ニホンカワトンボ Mnais nawai Yamamoto


広島県山県郡芸北町八幡湿原 2000年6月24日 (淡色型♀)


広島県呉市安浦町 2007年4月28日


 カワトンボ類のうち,本種とニシカワトンボ,ヒウラカワトンボ,ヒガシカワトンボのグループは,日本産トンボ類の中で,分類上でも,生態上でも,最も興味のあるグループのひとつである。いまだに一部の図鑑では本種とニシカワトンボは亜種関係になっているが,同一場所に混生していることが確認されているので,なぜ今でも亜種関係にしているのかよく分からない。あわせて翅の色で橙色翅型,淡色翅型,無色翅型など,多くのフォームが出現する。このフォームは地域によって出現割合が異なるなど,研究テーマとしては奥が深い。私自身,今でも無色翅型はどちらに種に属するのかよく分からないことが多い。同定については,橙色翅型の雄は,本種の性斑が大きくて目立つために容易に同定できるが,それ以外のフォームはいまだに同定に困るケースが多い。他だ,野外で見た場合には,本種の方がニシカワトンボよりやや大きいため,これが同定に役立つことが多い。広島県には本種とニシカワトンボが分布しているが,これまで混生していないとされていたため,あまり同定に気を使っていなかったが,実際は混生地も多くあることが分かりはじめている。今後は,種の同定には慎重を期さなければならない。なお,本グループの同定を確実に行うためには,できるだけ多くの個体を観察して,種を見分ける感を磨くしかないような気がする。(なお最近の研究で、旧ニシカワトンボ→アサヒナカワトンボ、オオカワトンボ→ニホンカワトンボに種名が変更されています。

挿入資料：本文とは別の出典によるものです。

(* ===== verification/XlateThms.v ===== *)
(** * What every step of a translation keeps

    [xrel] relates the context before a step with the one after it: the
    members that are restored, those that only grow, and what is left alone
    when there is no packet.  [keeps] says that a step that runs at recursion
    level [L] or above returns or aborts, and relates its contexts by [xrel].
    The section proves it of every function of the translator, up to
    [xlate_table_action]; the theorems about whole translations follow. *)
From stdpp Require Import gmap sorting.
From S2P Require Import Prelude Util ByteOrder Hash Hmap HmapThms Bitmap MatchFields MetaFlow OdpActions NxActions.
From S2P Require Import TableCounters Learn Tunnel MacLearning Stp XlateConfig XlateCtx Xlate.

(** ** Masks *)

(** A relation between wildcards that every way of adding to them respects,
    for subfields that are fit to be masked. *)
Class wc_rel (W : flowf → flowf → Prop) (sf_ok : mf_subfield → Prop) := {
  wc_rel_preorder :: PreOrder W;
  wc_rel_grows w w' : wc_grows w w' → W w w';
  wc_rel_unwild sf w : sf_ok sf → W w (mf_unwild sf w)
}.

(** A subfield that lies within its field, whose mask can be written. *)
Definition sf_maskable (sf : mf_subfield) : Prop :=
  mf_mask_ok (sf_field sf) = true ∧ (sf_ofs sf + sf_n_bits sf ≤ mf_n_bits (sf_field sf))%nat.

#[global] Instance wc_grows_rel : wc_rel wc_grows sf_maskable.
Proof. split; [apply _|done|]. intros sf w [H1 H2] Hw. by apply mf_unwild_le. Qed.

#[global] Instance any_wc_rel : wc_rel (λ _ _, True) (λ _, True).
Proof. split; [by split|done|done]. Qed.

Lemma unwildcard_wc_grows fs wc : wc_grows wc (unwildcard fs wc).
Proof. intros H. by apply unwildcard_grows. Qed.

Ltac wc_grows := repeat first [reflexivity | etrans; [|first [apply unwildcard_wc_grows | by apply wc_or_grows]]].

(** Committing adds actions, none of which is an output, and wildcards. *)
Definition not_output (a : odp_action) : Prop := match a with ODP_OUTPUT _ => False | _ => True end.

Definition cm_grows (c c' : commit_state) : Prop :=
  (∃ l, cm_actions c' = cm_actions c ++ l ∧ Forall not_output l) ∧ wc_grows (cm_wc c) (cm_wc c').

#[global] Instance cm_grows_preorder : PreOrder cm_grows.
Proof.
  split.
  - intros c. split; [|done]. exists []. by rewrite app_nil_r.
  - intros a b c [(l & E & F) W] [(l' & E' & F') W']. split; [|by etrans].
    exists (l ++ l'). rewrite E', E, <- app_assoc. split; [done|by apply Forall_app].
Qed.

Lemma put_actions_grows c l : Forall not_output l → cm_grows c (put_actions c l).
Proof. intros H. split; [by exists l|done]. Qed.

Lemma take_fields_grows flow fs c : cm_grows c (take_fields flow fs c).
Proof. split; [|done]. exists []. by rewrite app_nil_r. Qed.

Lemma unwild_cm_grows fs c : cm_grows c (unwild fs c).
Proof. split; [exists []; by rewrite app_nil_r|]. apply unwildcard_wc_grows. Qed.

#[local] Hint Resolve unwildcard_wc_grows flow_mask_hash_fields_grows : core.

Ltac cm_grows :=
  repeat first
    [ reflexivity
    | case_match
    | etrans; [|apply put_actions_grows; by repeat constructor]
    | etrans; [|apply take_fields_grows]
    | etrans; [|apply unwild_cm_grows] ].

Lemma commit_odp_tunnel_action_grows flow c : cm_grows c (commit_odp_tunnel_action flow c).
Proof. unfold commit_odp_tunnel_action. cm_grows. Qed.

Lemma commit_parts_grow flow c :
  cm_grows c (commit_set_ether_addr_action flow c) ∧ cm_grows c (commit_vlan_action flow c)
  ∧ cm_grows c (commit_set_nw_action flow c) ∧ cm_grows c (commit_set_port_action flow c)
  ∧ cm_grows c (commit_mpls_action flow c) ∧ cm_grows c (commit_set_priority_action flow c)
  ∧ cm_grows c (commit_set_pkt_mark_action flow c).
Proof.
  unfold commit_set_ether_addr_action, commit_vlan_action, commit_set_nw_action, commit_set_ipv4_action,
    commit_set_ipv6_action, commit_set_port_action, commit_mpls_action, commit_set_priority_action,
    commit_set_pkt_mark_action.
  split_and!; cm_grows.
Qed.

 河川の中流域に生息し,緩やかな流れを好むとされている。ただ,筆者はこれまで広島県内の2カ所で本種を観察しているが,そのいずれも河川中流域ではなく,ひとつは河川上流の渓流域で,もうひとつは湿地のそばを流れる人工の側溝に発生していた。意外に多様な環境でも適応しているのではないかと思われるが,それにしては生息地が少ない。

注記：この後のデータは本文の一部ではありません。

(* ===== verification/XlateTop.v ===== *)
(** * Whole translations

    The theorems about [xlate_actions] and [xlate_table_action], from what
    every step keeps: a translation ends, it outputs only to ports that
    forward, it goes through the tables in the order of the pipeline, without
    a packet it has no effect on the tables of the switch, and the wildcards
    it returns fix what the datapath's cache always matches on. *)
From stdpp Require Import gmap.
From S2P Require Import Prelude Util ByteOrder Hash Hmap HmapThms Bitmap MatchFields MetaFlow OdpActions NxActions.
From S2P Require Import TableCounters Learn Tunnel MacLearning Stp XlateConfig XlateConfigThms XlateCtx Xlate.
From S2P Require Import XlateThms.

Section top.
Context {Sv : xlate_services} {Svok : xlate_services_ok Sv} {E : xlate_env}.
Context (W : flowf → flowf → Prop) (sf_ok : mf_subfield → Prop) {HW : wc_rel W sf_ok}.

Definition top_inv (c : xlate_ctx) : Prop :=
  0 ≤ cx_recurse c ∧ is_u32 (cx_mirrors c) ∧ Forall output_allowed (cx_odp_actions c).

Record xtop (c c' : xlate_ctx) : Prop := {
  xt_wc : W (cx_wc c) (cx_wc c');
  xt_learn : xi_may_learn e_in = false → cx_ml c' = cx_ml c;
  xt_increment : xi_may_increment e_in = false → cx_counters c' = cx_counters c;
  xt_packet : xi_packet e_in = None → cx_stp c' = cx_stp c ∧ cx_packet_ins c' = cx_packet_ins c;
  xt_svc : quiet → rtc bond_step (cx_svc c) (cx_svc c')
}.

#[local] Instance xtop_preorder : PreOrder xtop.
Proof.
  split; [by intros c; split|]. intros a b c [? Hl Hi Hp Hs] [? Hl' Hi' Hp' Hs']. split; [by etrans|..].
  - intros E1. by rewrite Hl', Hl.
  - intros E1. by rewrite Hi', Hi.
  - intros E1. destruct (Hp E1), (Hp' E1). split; congruence.
  - intros E1. by etrans; [apply Hs|apply Hs'].
Qed.
Definition alike (f : field) (a1 a2 : Z) : Prop :=
  in_width (field_width f) a1 ∧ in_width (field_width f) a2 ∧ Z.land a1 (W f) = Z.land a2 (W f).

(** No lookup has read a result of the egress tables. *)
Definition results_unread : Prop := ∀ f, kind f = K_result → W f = 0.

(** Related values of a field of the flow; with [w] the tag may be removed. *)
Definition fr (w : bool) (f : field) (a1 a2 : Z) : Prop :=
  alike f a1 a2
  ∧ match kind f with
    | K_meta => a1 = a2
    | K_result => a1 = a2 ∨ results_unread
    | K_bits => tracked f a1 a2 ∨ (w = true ∧ untagged f a1 a2)
    | K_whole => fixed f ∨ unchanged f a1 a2
    end.

Definition frel (w : bool) (x1 x2 : flowf) : Prop := ∀ f, fr w f (x1 f) (x2 f).

(** Related values of a field of the base flow. *)
Definition br (f : field) (a1 a2 : Z) : Prop := is_packet_field f = true → alike f a1 a2 ∧ (fixed f ∨ unchanged f a1 a2).

Definition brel (b1 b2 : flowf) : Prop := ∀ f, br f (b1 f) (b2 f).

(** ** Consequences *)

Lemma frel_ok w x1 x2 : frel w x1 x2 → flow_ok x1 ∧ flow_ok x2.
Proof. intros H. split; intros f; apply H. Qed.

Lemma frel_agree w x1 x2 : frel w x1 x2 → agree W x1 x2.
Proof. intros H f. apply H. Qed.

Lemma alike_full f a1 a2 : alike f a1 a2 → full f → a1 = a2.
Proof.
  intros (H1 & H2 & H) Hf. rewrite Hf in H. pose proof (field_width_pos f). unfold all_ones in H.
  by rewrite !land_all_ones in H by (done || lia).
Qed.

Lemma frel_full w x1 x2 f : frel w x1 x2 → full f → x1 f = x2 f.
Proof. intros H. apply alike_full, H. Qed.

Lemma alike_covers f a1 a2 v : alike f a1 a2 → covers f v → Z.land a1 v = Z.land a2 v.
Proof.
  intros (_ & _ & H) Hv. rewrite <- Hv, (Z.land_comm v), !Z.land_assoc. by rewrite H.
Qed.

Lemma frel_covers w x1 x2 f v : frel w x1 x2 → covers f v → Z.land (x1 f) v = Z.land (x2 f) v.
Proof. intros H. apply alike_covers, H. Qed.

Lemma frel_meta w x1 x2 f : frel w x1 x2 → kind f = K_meta → x1 f = x2 f.
Proof. intros H Hk. destruct (H f) as [_ Hf]. by rewrite Hk in Hf. Qed.

Lemma frel_upd w w' x1 x2 f v1 v2 :
  frel w x1 x2 → fr w' f v1 v2 → (w = true → w' = true ∨ f = F_vlan_tci) → frel w' (upd f v1 x1) (upd f v2 x2).
Proof.
  intros H Hv Hw g. destruct (decide (g = f)) as [->|Hne]; [by rewrite !upd_eq|]. rewrite !upd_ne by done.
  destruct (H g) as [Ha Hk]. split; [done|]. destruct (kind g); try done. destruct Hk as [?|[Ew Hu]]; [by left|].
  destruct (Hw Ew) as [->| ->]; [by right|]. by destruct Hu as [-> _].
Qed.
Lemma sims_table_action_fuel depth i t m : is_u16 i → same false (xlate_table_action_fuel depth i t m).
Proof.
  revert i t m. induction depth as [|depth IH]; intros i t m Hi; [done|]. cbn [xlate_table_action_fuel].
  assert (Gta : ∀ i t m, grows (xlate_table_action_fuel depth i t m))
    by (intros; apply grows_table_action_fuel, cacheable_rules_ok).
  assert (Hdo : ∀ rule, rule_cacheable rule →
    grows (do_xlate_actions (xlate_table_action_fuel depth) (rl_actions rule))
    ∧ same false (do_xlate_actions (xlate_table_action_fuel depth) (rl_actions rule))).
  { intros rule Hr. split; [apply grows_do_xlate_actions; [done|by apply cacheable_ok]|by apply sims_do_xlate_actions]. }
  generalize (S (Z.to_nat (255 - t))). intros fuel. revert t.
  induction fuel as [|fuel IHf]; intros t; [done|]. cbn [table_chain].
  apply sims_table_action_body; [done|done| |done]. intros t'. apply (grows_table_chain cacheable_rules_ok).
  intros rule Hr. by apply grows_do_xlate_actions.
Qed.

(** ** The translation of a flow *)

Lemma sims_table_action i t m : is_u16 i → same false (xlate_table_action i t m).
Proof. apply sims_table_action_fuel. Qed.

Lemma grows_xlate_table_action i t m : grows (xlate_table_action i t m).
Proof. apply grows_table_action_fuel, cacheable_rules_ok. Qed.
Hint Resolve grows_xlate_table_action : grows.

(** Without sFlow nothing is sampled. *)
Lemma sims_add_sflow : same false add_sflow_action.
Proof.
  unfold add_sflow_action. eapply (sims_bind false false false (λ a b, a = false ∧ b = false)).
  - unfold compose_sflow_action. apply sims_bridge_bind. intros o b Hb. rewrite (ps_sflow Hps o b Hb). apply sims_flow.
    intros. by apply sims_ret.
  - unfold compose_sflow_action. grows.
  - grows.
  - intros ? ? [-> ->]. apply sims_modify; try done. by intros c [_ ?].
Qed.

Lemma sims_fix_sflow : same false fix_sflow_action.
Proof.
  intros c1 c2 [] d Hs Hr _. assert (Hu : cx_user_cookie_offset c1 = false) by (by destruct Hs as (? & ? & _ & _ & _ & _ & [? _])).
  revert Hr. unfold fix_sflow_action, mbind, xlate_bind, gets. rewrite Hu. intros [= <-]. exists tt, c2. split; [|done].
  destruct Hs as (x & b & -> & _). simpl. by rewrite Hu.
Qed.

Lemma in_band_rel x1 x2 :
  frel false x1 x2 → in_band_must_output_to_local_port x1 = in_band_must_output_to_local_port x2.
Proof.
  intros Hx. unfold in_band_must_output_to_local_port. feq.
  assert (Ht : ∀ f v, (f, v) ∈ unmasked_tests → kind f = K_whole → (x1 f =? v) = (x2 f =? v))
    by (intros; by apply (frel_test W o1 o2 M false)).
  by rewrite !Ht by (done || (unfold unmasked_tests; listed)).
Qed.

 広島県ではこれまで中国山地を中心に分布するとされてきたが,これはどうも間違っているようだ。筆者が安芸郡熊野町呉地で本種とニシカワトンボの混生状況を報告しているほか,賀茂郡黒瀬町,広島市安芸区などでも本種の分布が確認できている(未発表)。このように本種も広島県内の広い範囲に分布し,一部ではニシカワトンボと混生していると思われる。本種の分布を明らかにするために,ぜひ広島県南部での記録は報告していただきたい。